:: Supplied entries ::
(* ===== verification/Base64.v ===== *)
(** * lib/base64/base64.hpp: the codec of the binary file calls *)

From S2P Require Import Prelude Strings.
From Stdlib Require Import Ascii.

Module base64.
Local Open Scope Z_scope.

Definition base64_chars : string :=
  "ABCDEFGHIJKLMNOPQRSTUVWXYZabcdefghijklmnopqrstuvwxyz0123456789+/".

(** [base64_chars.at(i)]; [i] is masked to 6 bits *)
Definition char_at (i : Z) : ascii :=
  default "A"%char (to_list base64_chars !! Z.to_nat i).

Definition byte_val (c : ascii) : Z := Z.of_N (code c).

(** [bits >> n & mask] *)
Definition field (bits n mask : Z) : Z := Z.land (Z.shiftr bits n) mask.

(** The loop: [counter] and the 32-bit [bit_stream] are carried, [offset] is
    what the last iteration left. *)
Fixpoint enc_go (counter bit_stream offset : Z) (data : list ascii) : list ascii :=
  match data with
  | [] =>
      if offset =? 16 then [char_at (field bit_stream 12 63); "="; "="]%char
      else if offset =? 8 then [char_at (field bit_stream 6 63); "="]%char
      else []
  | c :: data =>
      let num_val := byte_val c in
      let offset := 16 - counter mod 3 * 8 in
      let bit_stream := wrapU 32 (bit_stream + Z.shiftl num_val offset) in
      (if offset =? 16 then [char_at (field bit_stream 18 63)] else [])
      ++ (if offset =? 8 then [char_at (field bit_stream 12 63)] else [])
      ++ (if (offset =? 0) && negb (counter =? 3)
          then char_at (field bit_stream 6 63) :: char_at (field bit_stream 0 63)
               :: enc_go (counter + 1) 0 offset data
          else enc_go (counter + 1) bit_stream offset data)
  end.

Definition to_base64 (data : string) : string := of_list (enc_go 0 0 0 (to_list data)).

(** [base64_chars.find(c)] *)
Fixpoint find_char (c : ascii) (i : Z) (l : list ascii) : option Z :=
  match l with
  | [] => None
  | x :: l => if decide (x = c) then Some i else find_char c (i + 1) l
  end.

Definition to_char (z : Z) : ascii := chr (Z.to_N z).

(** [None] is the early return of an empty string. *)
Fixpoint dec_go (counter bit_stream : Z) (data : list ascii) : option (list ascii) :=
  match data with
  | [] => Some []
  | c :: data =>
      match find_char c 0 (to_list base64_chars) with
      | Some num_val =>
          let offset := 18 - counter mod 4 * 6 in
          let bit_stream := wrapU 32 (bit_stream + Z.shiftl num_val offset) in
          let out :=
            (if offset =? 12 then [to_char (field bit_stream 16 255)] else [])
            ++ (if offset =? 6 then [to_char (field bit_stream 8 255)] else [])
            ++ (if (offset =? 0) && negb (counter =? 4) then [to_char (field bit_stream 0 255)] else []) in
          let bit_stream := if (offset =? 0) && negb (counter =? 4) then 0 else bit_stream in
          (fun r => out ++ r) <$> dec_go (counter + 1) bit_stream data
      | None => if decide (c = "="%char) then dec_go (counter + 1) bit_stream data else None
      end
  end.

Definition from_base64 (data : string) : string :=
  match dec_go 0 0 (to_list data) with
  | Some l => of_list l
  | None => EmptyString
  end.

(** ** Round trip *)

Lemma find_char_at i :
  0 <= i < 64 -> find_char (char_at i) 0 (to_list base64_chars) = Some i.
Proof.
  intros Hi.
  assert (forallb (fun n => bool_decide
    (find_char (char_at (Z.of_nat n)) 0 (to_list base64_chars) = Some (Z.of_nat n))) (seq 0 64) = true)
    as H by by vm_compute.
  rewrite forallb_forall in H. specialize (H (Z.to_nat i)).
  rewrite bool_decide_eq_true, Z2Nat.id in H by lia. apply H, in_seq. lia.
Qed.

Lemma byte_val_range c : 0 <= byte_val c < 256.
Proof.
  unfold byte_val, code. pose proof (N_ascii_bounded c). lia.
Qed.

Lemma to_char_byte_val c : to_char (byte_val c) = c.
Proof.
  unfold to_char, byte_val, chr, code. rewrite N2Z.id. apply ascii_N_embedding.
Qed.

Lemma field_63 x n : 0 <= n -> field x n 63 = (x / 2 ^ n) mod 64.
Proof.
  intros. unfold field. change 63 with (Z.ones 6). rewrite Z.land_ones by lia.
  by rewrite Z.shiftr_div_pow2.
Qed.

Lemma field_255 x n : 0 <= n -> field x n 255 = (x / 2 ^ n) mod 256.
Proof.
  intros. unfold field. change 255 with (Z.ones 8). rewrite Z.land_ones by lia.
  by rewrite Z.shiftr_div_pow2.
Qed.

Lemma to_char_eq z c : z = byte_val c -> to_char z = c.
Proof. intros ->. apply to_char_byte_val. Qed.

(** One step of the encoder, one of the decoder, as equations in the offset. *)
Lemma enc_step k bs off0 c r off :
  16 - k mod 3 * 8 = off ->
  enc_go k bs off0 (c :: r) =
  let bs' := wrapU 32 (bs + Z.shiftl (byte_val c) off) in
  (if off =? 16 then [char_at (field bs' 18 63)] else [])
  ++ (if off =? 8 then [char_at (field bs' 12 63)] else [])
  ++ (if (off =? 0) && negb (k =? 3)
      then char_at (field bs' 6 63) :: char_at (field bs' 0 63) :: enc_go (k + 1) 0 off r
      else enc_go (k + 1) bs' off r).
Proof. by intros <-. Qed.

Lemma dec_step k bs i r off :
  18 - k mod 4 * 6 = off -> 0 <= i < 64 ->
  dec_go k bs (char_at i :: r) =
  let bs' := wrapU 32 (bs + Z.shiftl i off) in
  let out :=
    (if off =? 12 then [to_char (field bs' 16 255)] else [])
    ++ (if off =? 6 then [to_char (field bs' 8 255)] else [])
    ++ (if (off =? 0) && negb (k =? 4) then [to_char (field bs' 0 255)] else []) in
  (fun r => out ++ r) <$> dec_go (k + 1) (if (off =? 0) && negb (k =? 4) then 0 else bs') r.
Proof. intros <- Hi. cbn [dec_go]. by rewrite find_char_at. Qed.

Ltac b64_arith :=
  rewrite ?field_63, ?field_255 by lia; unfold wrapU; rewrite ?Z.shiftl_mul_pow2 by lia;
  change (2 ^ 32) with 4294967296; change (2 ^ 18) with 262144; change (2 ^ 16) with 65536;
  change (2 ^ 12) with 4096; change (2 ^ 8) with 256; change (2 ^ 6) with 64;
  change (2 ^ 0) with 1; Z.div_mod_to_equations; lia.

Ltac b64_out :=
  simpl; apply (f_equal Some); repeat (apply (f_equal2 cons); [apply to_char_eq; b64_arith|]); reflexivity.

(** the 6-bit groups of one to three bytes *)
Lemma enc_one k off a :
  k mod 3 = 0 -> enc_go k 0 off [a] =
  [char_at (byte_val a / 4); char_at (byte_val a mod 4 * 16); "="; "="]%char.
Proof.
  intros Hk. pose proof (byte_val_range a). rewrite (enc_step _ _ _ _ _ 16) by lia. simpl.
  repeat f_equal; b64_arith.
Qed.

Lemma enc_two k off a b :
  k mod 3 = 0 -> enc_go k 0 off [a; b] =
  [char_at (byte_val a / 4); char_at (byte_val a mod 4 * 16 + byte_val b / 16);
   char_at (byte_val b mod 16 * 4); "="]%char.
Proof.
  intros Hk. pose proof (byte_val_range a). pose proof (byte_val_range b).
  rewrite (enc_step _ _ _ _ _ 16) by lia. cbn [Z.eqb Pos.eqb andb app].
  rewrite (enc_step _ _ _ _ _ 8) by (Z.div_mod_to_equations; lia). simpl.
  repeat f_equal; b64_arith.
Qed.

Lemma enc_three k off a b c r :
  0 <= k -> k mod 3 = 0 -> enc_go k 0 off (a :: b :: c :: r) =
  char_at (byte_val a / 4) :: char_at (byte_val a mod 4 * 16 + byte_val b / 16)
  :: char_at (byte_val b mod 16 * 4 + byte_val c / 64) :: char_at (byte_val c mod 64)
  :: enc_go (k + 3) 0 0 r.
Proof.
  intros Hk0 Hk.
  pose proof (byte_val_range a). pose proof (byte_val_range b). pose proof (byte_val_range c).
  rewrite (enc_step _ _ _ _ _ 16) by lia. cbn [Z.eqb Pos.eqb andb app].
  rewrite (enc_step _ _ _ _ _ 8) by (Z.div_mod_to_equations; lia). cbn [Z.eqb Pos.eqb andb app].
  rewrite (enc_step _ _ _ _ _ 0) by (Z.div_mod_to_equations; lia). cbn [Z.eqb Pos.eqb andb app].
  destruct (Z.eqb_spec (k + 1 + 1) 3); [Z.div_mod_to_equations; lia|]. cbn [negb].
  replace (k + 1 + 1 + 1) with (k + 3) by lia.
  repeat f_equal; b64_arith.
Qed.

Lemma dec_enc_go n k d data :
  (length data <= n)%nat -> 0 <= k -> 0 <= d -> k mod 3 = 0 -> d mod 4 = 0 ->
  dec_go d 0 (enc_go k 0 0 data) = Some data.
Proof.
  revert k d data; induction n as [|n IH]; intros k d data Hn Hk0 Hd0 Hk Hd;
    destruct data as [|a [|b [|c r]]]; simpl in Hn; try lia; try done.
  - pose proof (byte_val_range a). rewrite enc_one by done.
    rewrite (dec_step _ _ _ _ 18) by (Z.div_mod_to_equations; lia). cbn [Z.eqb Pos.eqb andb app].
    rewrite (dec_step _ _ _ _ 12) by (Z.div_mod_to_equations; lia). b64_out.
  - pose proof (byte_val_range a). pose proof (byte_val_range b). rewrite enc_two by done.
    rewrite (dec_step _ _ _ _ 18) by (Z.div_mod_to_equations; lia). cbn [Z.eqb Pos.eqb andb app].
    rewrite (dec_step _ _ _ _ 12) by (Z.div_mod_to_equations; lia). cbn [Z.eqb Pos.eqb andb app].
    rewrite (dec_step _ _ _ _ 6) by (Z.div_mod_to_equations; lia). b64_out.
  - pose proof (byte_val_range a). pose proof (byte_val_range b). pose proof (byte_val_range c).
    rewrite enc_three by done.
    rewrite (dec_step _ _ _ _ 18) by (Z.div_mod_to_equations; lia). cbn [Z.eqb Pos.eqb andb app].
    rewrite (dec_step _ _ _ _ 12) by (Z.div_mod_to_equations; lia). cbn [Z.eqb Pos.eqb andb app].
    rewrite (dec_step _ _ _ _ 6) by (Z.div_mod_to_equations; lia). cbn [Z.eqb Pos.eqb andb app].
    rewrite (dec_step _ _ _ _ 0) by (Z.div_mod_to_equations; lia). cbn [Z.eqb Pos.eqb andb app].
    destruct (Z.eqb_spec (d + 1 + 1 + 1) 4); [Z.div_mod_to_equations; lia|]. cbn [negb].
    rewrite IH by (Z.div_mod_to_equations; lia). b64_out.
Qed.

Local Close Scope Z_scope.

Lemma decode_encode data : from_base64 (to_base64 data) = data.
Proof.
  unfold from_base64, to_base64. rewrite to_of_list.
  rewrite (dec_enc_go (length (to_list data))) by (done || lia).
  apply of_to_list.
Qed.

(** [from_base64] inverts [to_base64] on every byte string. *)
Theorem from_to_base64 (data : string) : from_base64 (to_base64 data) = data.
Proof. apply decode_encode. Qed.
End base64.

:: Task to carry out ::
Could you write out, unchanged, the line with "dec_go d 0 (enc_go k 0 0 data) = Some data." and every line after it in the data above?

:: Reply to the task ::
  dec_go d 0 (enc_go k 0 0 data) = Some data.
Proof.
  revert k d data; induction n as [|n IH]; intros k d data Hn Hk0 Hd0 Hk Hd;
    destruct data as [|a [|b [|c r]]]; simpl in Hn; try lia; try done.
  - pose proof (byte_val_range a). rewrite enc_one by done.
    rewrite (dec_step _ _ _ _ 18) by (Z.div_mod_to_equations; lia). cbn [Z.eqb Pos.eqb andb app].
    rewrite (dec_step _ _ _ _ 12) by (Z.div_mod_to_equations; lia). b64_out.
  - pose proof (byte_val_range a). pose proof (byte_val_range b). rewrite enc_two by done.
    rewrite (dec_step _ _ _ _ 18) by (Z.div_mod_to_equations; lia). cbn [Z.eqb Pos.eqb andb app].
    rewrite (dec_step _ _ _ _ 12) by (Z.div_mod_to_equations; lia). cbn [Z.eqb Pos.eqb andb app].
    rewrite (dec_step _ _ _ _ 6) by (Z.div_mod_to_equations; lia). b64_out.
  - pose proof (byte_val_range a). pose proof (byte_val_range b). pose proof (byte_val_range c).
    rewrite enc_three by done.
    rewrite (dec_step _ _ _ _ 18) by (Z.div_mod_to_equations; lia). cbn [Z.eqb Pos.eqb andb app].
    rewrite (dec_step _ _ _ _ 12) by (Z.div_mod_to_equations; lia). cbn [Z.eqb Pos.eqb andb app].
    rewrite (dec_step _ _ _ _ 6) by (Z.div_mod_to_equations; lia). cbn [Z.eqb Pos.eqb andb app].
    rewrite (dec_step _ _ _ _ 0) by (Z.div_mod_to_equations; lia). cbn [Z.eqb Pos.eqb andb app].
    destruct (Z.eqb_spec (d + 1 + 1 + 1) 4); [Z.div_mod_to_equations; lia|]. cbn [negb].
    rewrite IH by (Z.div_mod_to_equations; lia). b64_out.
Qed.

Local Close Scope Z_scope.

Lemma decode_encode data : from_base64 (to_base64 data) = data.
Proof.
  unfold from_base64, to_base64. rewrite to_of_list.
  rewrite (dec_enc_go (length (to_list data))) by (done || lia).
  apply of_to_list.
Qed.

(** [from_base64] inverts [to_base64] on every byte string. *)
Theorem from_to_base64 (data : string) : from_base64 (to_base64 data) = data.
Proof. apply decode_encode. Qed.
End base64.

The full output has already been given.